Neti neti. That is jñāna-yoga. Just like Vedānta-sūtra, jñāna-yoga. You study Vedānta-sūtra, it says janmādy asya yataḥ [SB 1.1.1]. [O my Lord, Śrī Kṛṣṇa, son of Vasudeva, O all-pervading Personality of Godhead, I offer my respectful obeisances unto You. I meditate upon Lord Śrī Kṛṣṇa because He is the Absolute Truth and the primeval cause of all causes of the creation, sustenance and destruction of the manifested universes. He is directly and indirectly conscious of all manifestations, and He is independent because there is no other cause beyond Him. It is He only who first imparted the Vedic knowledge unto the heart of Brahmājī, the original living being. By Him even the great sages and demigods are placed into illusion, as one is bewildered by the illusory representations of water seen in fire, or land seen on water. Only because of Him do the material universes, temporarily manifested by the reactions of the three modes of nature, appear factual, although they are unreal. I therefore meditate upon Him, Lord Śrī Kṛṣṇa, who is eternally existent in the transcendental abode, which is forever free from the illusory representations of the material world. I meditate upon Him, for He is the Absolute Truth.] They gives one hint codes, that the Supreme Brahman, Absolute Truth, is that from whom everything is emanated. Now we try to understand what must be that. That is explained in the Śrīmad-Bhāgavatam, what is nature of that Absolute Truth. The Absolute Truth, in the first verse of Śrīmad-Bhāgavatam it is said: janmādy asya yato 'nvayād itarataś cārtheṣv abhijñaḥ svarāṭ.

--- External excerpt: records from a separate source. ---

(** ** The list on the page *)

(** X1. Every event either leaves the catalog and the list on the page as
    they were, or leaves the list showing the catalog as it then is; so a
    list that shows the catalog keeps doing so, and a successful load
    makes it so. *)
Theorem X1_list_shows_catalog (e : event) (s : state) :
  ((catalogData (handle e s) = catalogData s
    ∧ itemsList (handle e s) = itemsList s)
   ∨ list_in_sync (handle e s))
  ∧ (list_in_sync s → list_in_sync (handle e s))
  ∧ (∀ items, list_in_sync (loadData (FetchedData items) s)).
Proof.
  assert ((catalogData (handle e s) = catalogData s
           ∧ itemsList (handle e s) = itemsList s)
          ∨ list_in_sync (handle e s)) as Hstep.
  { assert (∀ n d, (catalogData (addItem n d s) = catalogData s
                    ∧ itemsList (addItem n d s) = itemsList s)
                   ∨ list_in_sync (addItem n d s)) as Hadd.
    { intros n d.
      destruct (addItem_cases n d s)
        as [(_ & _ & ->)|[(_ & ->)|(_ & _ & ->)]]; [right|by left..].
      apply list_in_sync_renderList. }
    destruct e; simpl; try (by left).
    - destruct (on_submit_cases s) as [->|(id & _ & _ & ->)]; [apply Hadd|].
      destruct (updateItem_cases id (itemNameInput s)
                  (itemDescriptionInput s) s)
        as [(_ & _ & i & _ & ->)|[(_ & _ & _ & ->)|[(_ & ->)|(_ & _ & ->)]]];
        [right|by left..].
      apply list_in_sync_renderList.
    - destruct (viewItemDetails_cases id s) as [(_ & ->)|(it & _ & ->)];
        by left.
    - destruct (editItem_cases id s) as [(_ & ->)|(it & _ & ->)]; by left.
    - destruct (deleteItem_cases answer id s)
        as [(_ & ->)|[(_ & _ & ->)|(_ & i & _ & [-> | ->])]];
        [by left..| |]; right; apply list_in_sync_renderList. }
  split_and!; [done| |].
  - intros Hs. destruct Hstep as [[Hc Hl]|H]; [|done].
    unfold list_in_sync. by rewrite Hc, Hl.
  - intros items. apply list_in_sync_renderList.
Qed.

Lemma X1_witness :
  list_in_sync gadget_added
  ∧ list_in_sync (handle (Delete 1 true) gadget_added).
Proof.
  assert (list_in_sync gadget_added) as H by (right; by vm_compute).
  split; [exact H|].
  exact (proj1 (proj2 (X1_list_shows_catalog (Delete 1 true) gadget_added)) H).
Defined.

(** ** The form *)

Lemma form_tracks_mode_same s s' :
  editingItemId s' = editingItemId s → itemIdInput s' = itemIdInput s →
  formTitle s' = formTitle s → submitBtn s' = submitBtn s →
  cancelBtn s' = cancelBtn s →
  form_tracks_mode s → form_tracks_mode s'.
Proof. unfold form_tracks_mode. by intros -> -> -> -> ->. Qed.

Lemma form_tracks_mode_resetForm s : form_tracks_mode (resetForm s).
Proof. unfold form_tracks_mode. simpl. done. Qed.

Lemma form_tracks_mode_alert msg s :
  form_tracks_mode s → form_tracks_mode (alert msg s).
Proof. by apply form_tracks_mode_same. Qed.

Lemma form_tracks_mode_renderList s :
  form_tracks_mode s → form_tracks_mode (renderList s).
Proof.
  apply form_tracks_mode_same; unfold renderList; by case_bool_decide.
Qed.

Lemma form_tracks_mode_addItem name description s :
  form_tracks_mode s → form_tracks_mode (addItem name description s).
Proof.
  intros Hs.
  destruct (addItem_cases name description s)
    as [(_ & _ & ->)|[(_ & ->)|(_ & _ & ->)]].
  - apply form_tracks_mode_resetForm.
  - by apply form_tracks_mode_alert.
  - by apply form_tracks_mode_alert.
Qed.

Lemma form_tracks_mode_updateItem id name description s :
  form_tracks_mode s → form_tracks_mode (updateItem id name description s).
Proof.
  intros Hs.
  destruct (updateItem_cases id name description s)
    as [(_ & _ & i & _ & ->)|[(_ & _ & _ & ->)|[(_ & ->)|(_ & _ & ->)]]].
  - apply form_tracks_mode_resetForm.
  - by apply form_tracks_mode_alert.
  - by apply form_tracks_mode_alert.
  - by apply form_tracks_mode_alert.
Qed.

Lemma form_tracks_mode_deleteItem answer id s :
  form_tracks_mode s → form_tracks_mode (deleteItem answer id s).
Proof.
  intros Hs.
  destruct (deleteItem_cases answer id s)
    as [(_ & ->)|[(_ & _ & ->)|(_ & i & _ & [-> | ->])]].
  - done.
  - by apply form_tracks_mode_alert.
  - apply form_tracks_mode_renderList.
    by apply (form_tracks_mode_same s).
  - apply (form_tracks_mode_same
             (renderList (set_catalogData (delete i (catalogData s)) s)));
      [done..|].
    apply form_tracks_mode_renderList. by apply (form_tracks_mode_same s).
Qed.

(** X2. The title, the submit label, the cancel button and the hidden id
    field always agree with the editing mode: every event keeps the
    agreement, Cancel establishes it, and so does Edit of a stored id, which
    also enters editing mode for that id. *)
Theorem X2_form_tracks_mode (s : state) :
  (∀ e, form_tracks_mode s → form_tracks_mode (handle e s))
  ∧ form_tracks_mode (handle Cancel s)
  ∧ (∀ id, id ∈ ids (catalogData s) →
       form_tracks_mode (handle (Edit id) s)
       ∧ editingItemId (handle (Edit id) s) = Some id).
Proof.
  split_and!.
  - intros e Hs. destruct e; simpl.
    + destruct (on_submit_cases s) as [->|(id & _ & _ & ->)].
      * by apply form_tracks_mode_addItem.
      * by apply form_tracks_mode_updateItem.
    + apply form_tracks_mode_resetForm.
    + by apply (form_tracks_mode_same s).
    + destruct (viewItemDetails_cases id s) as [(_ & ->)|(it & _ & ->)].
      * by apply form_tracks_mode_alert.
      * by apply (form_tracks_mode_same s).
    + destruct (editItem_cases id s) as [(_ & ->)|(it & _ & ->)].
      * by apply form_tracks_mode_alert.
      * unfold form_tracks_mode. simpl. done.
    + by apply form_tracks_mode_deleteItem.
    + by apply (form_tracks_mode_same s).
    + by apply (form_tracks_mode_same s).
  - apply form_tracks_mode_resetForm.
  - intros id Hin. simpl.
    destruct (editItem_cases id s) as [(Hnone & _)|(it & _ & ->)].
    + by apply find_None in Hnone.
    + unfold form_tracks_mode. simpl. done.
Qed.

Lemma X2_witness :
  form_tracks_mode gadget_added
  ∧ form_tracks_mode (handle Submit gadget_added)
  ∧ 2 ∈ ids (catalogData gadget_added)
  ∧ form_tracks_mode (handle (Edit 2) gadget_added)
  ∧ editingItemId (handle (Edit 2) gadget_added) = Some 2.
Proof.
  assert (form_tracks_mode gadget_added) as H by (by vm_compute).
  assert (2 ∈ ids (catalogData gadget_added)) as Hin.
  { vm_compute. apply list_elem_of_further, list_elem_of_here. }
  split; [exact H|]. split.
  { exact (proj1 (X2_form_tracks_mode gadget_added) Submit H). }
  split; [exact Hin|].
  exact (proj2 (proj2 (X2_form_tracks_mode gadget_added)) 2 Hin).
Defined.

(** ** Dialogs *)

(** X3. An event shows at most one alert, and the only alerts are the
    script's three messages; earlier alerts are never touched. *)
Theorem X3_at_most_one_alert (e : event) (s : state) :
  alerts (handle e s) = alerts s
  ∨ ∃ msg, msg ∈ messages ∧ alerts (handle e s) = alerts s ++ [msg].
Proof.
  assert (lit "Name field cannot be empty" ∈ messages) as H1
    by apply list_elem_of_here.
  assert (lit "Description field cannot be empty" ∈ messages) as H2
    by apply list_elem_of_further, list_elem_of_here.
  assert (lit "Item not found" ∈ messages) as H3
    by apply list_elem_of_further, list_elem_of_further, list_elem_of_here.
  assert (∀ x, alerts (renderList x) = alerts x) as Hrender.
  { intros x. unfold renderList. by case_bool_decide. }
  assert (∀ n d, alerts (addItem n d s) = alerts s
                 ∨ ∃ msg, msg ∈ messages
                          ∧ alerts (addItem n d s) = alerts s ++ [msg])
    as Hadd.
  { intros n d.
    destruct (addItem_cases n d s)
      as [(_ & _ & ->)|[(_ & ->)|(_ & _ & ->)]].
    - left. simpl. by rewrite Hrender.
    - right. eexists. split; [|reflexivity]. assumption.
    - right. eexists. split; [|reflexivity]. assumption. }
  destruct e; simpl; try (by left).
  - destruct (on_submit_cases s) as [->|(id & _ & _ & ->)]; [apply Hadd|].
    destruct (updateItem_cases id (itemNameInput s) (itemDescriptionInput s) s)
      as [(_ & _ & i & _ & ->)|[(_ & _ & _ & ->)|[(_ & ->)|(_ & _ & ->)]]].
    + left. simpl. by rewrite Hrender.
    + right. eexists. split; [|reflexivity]. assumption.
    + right. eexists. split; [|reflexivity]. assumption.
    + right. eexists. split; [|reflexivity]. assumption.
  - destruct (viewItemDetails_cases id s) as [(_ & ->)|(it & _ & ->)].
    + right. eexists. split; [|reflexivity]. assumption.
    + by left.
  - destruct (editItem_cases id s) as [(_ & ->)|(it & _ & ->)].
    + right. eexists. split; [|reflexivity]. assumption.
    + by left.
  - destruct (deleteItem_cases answer id s)
      as [(_ & ->)|[(_ & _ & ->)|(_ & i & _ & [-> | ->])]].
    + by left.
    + right. eexists. split; [|reflexivity]. assumption.
    + left. by rewrite Hrender.
    + left. simpl. by rewrite Hrender.
Qed.

(** ** Validation *)

(** X4. [validateInput] accepts exactly when the name and the description
    each hold a character that is not white space; it then leaves the state
    alone. When it rejects it shows one alert, for the name if the name is
    blank and for the description otherwise. *)
Theorem X4_validateInput_accepts_iff
    (name description : jsstring) (s : state) :
  (fst (validateInput name description s) = true
   ↔ Exists (λ c, is_white_space c = false) name
     ∧ Exists (λ c, is_white_space c = false) description)
  ∧ (fst (validateInput name description s) = true
     → snd (validateInput name description s) = s)
  ∧ (fst (validateInput name description s) = false
     → snd (validateInput name description s)
       = alert (if decide (blank name)
                then lit "Name field cannot be empty"
                else lit "Description field cannot be empty") s).
Proof.
  assert (∀ t, valid t ↔ Exists (λ c, is_white_space c = false) t) as Hex.
  { intros t. rewrite valid_not_blank. unfold blank. split.
    - intros H%not_Forall_Exists; [|apply _].
      eapply Exists_impl; [exact H|]. intros c Hc. simpl in Hc.
      by destruct (is_white_space c).
    - intros H Hall. apply Exists_exists in H as (c & Hin & Hc).
      rewrite Forall_forall in Hall. specialize (Hall c Hin). congruence. }
  rewrite <- !Hex.
  destruct (validateInput_cases name description s)
    as [(Hn & Hd & ->)|[(Hn & ->)|(Hn & Hd & ->)]]; simpl.
  - split_and!; [done..|]. done.
  - split_and!; [|done|].
    + split; [done|]. intros [Hv _]. by apply valid_not_blank in Hv.
    + intros _. by rewrite decide_True.
  - split_and!; [|done|].
    + split; [done|]. intros [_ Hv]. by apply valid_not_blank in Hv.
    + intros _. apply valid_not_blank in Hn. by rewrite decide_False.
Qed.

Now the Absolute Truth, if He is the supreme cause of all emanation, then what are the symptoms? The Bhāgavata said that He must be cognizant. He's not dead; He must be cognizant. And what kind of cognizance? Anvayād itarataś cārtheṣu.
Just like I am cognizant, you are also cognizant. But I do not know, myself, how many hairs are there in my body. I'm claiming, "This is my head," but if I ask anybody, "Do you know how many hairs you have got in your body...?" That kind of knowledge is not knowledge. But the Supreme, Bhāgavata says that He knows everything, directly and indirectly. I know I am eating, but I do not know how my eating process is helping my circulation of blood, how it is being transformed, how it is working, how it is going through the veins.
I do not know anything. But God must be He who knows everything. Every corner of His creation what is going on He must know. Therefore the Bhāgavata explains that Supreme Truth from whom everything is emanated, He must be supremely cognizant.
Cognizant. Abhijñaḥ. Abhijñaḥ means cognizant. That you may question: "Then if He is so powerful, wise and cognizant, He must have learned it from similar..." No. He says that if he learns knowledge from somebody else, then he is not God.
Svarāṭ. Automatically. He's self-independent. This is jñāna-yoga: the study,what is the nature, by..., just analyze what should be the nature of the Supreme, from whom everything is emanating. That is explained in the Śrīmad-Bhāgavatam.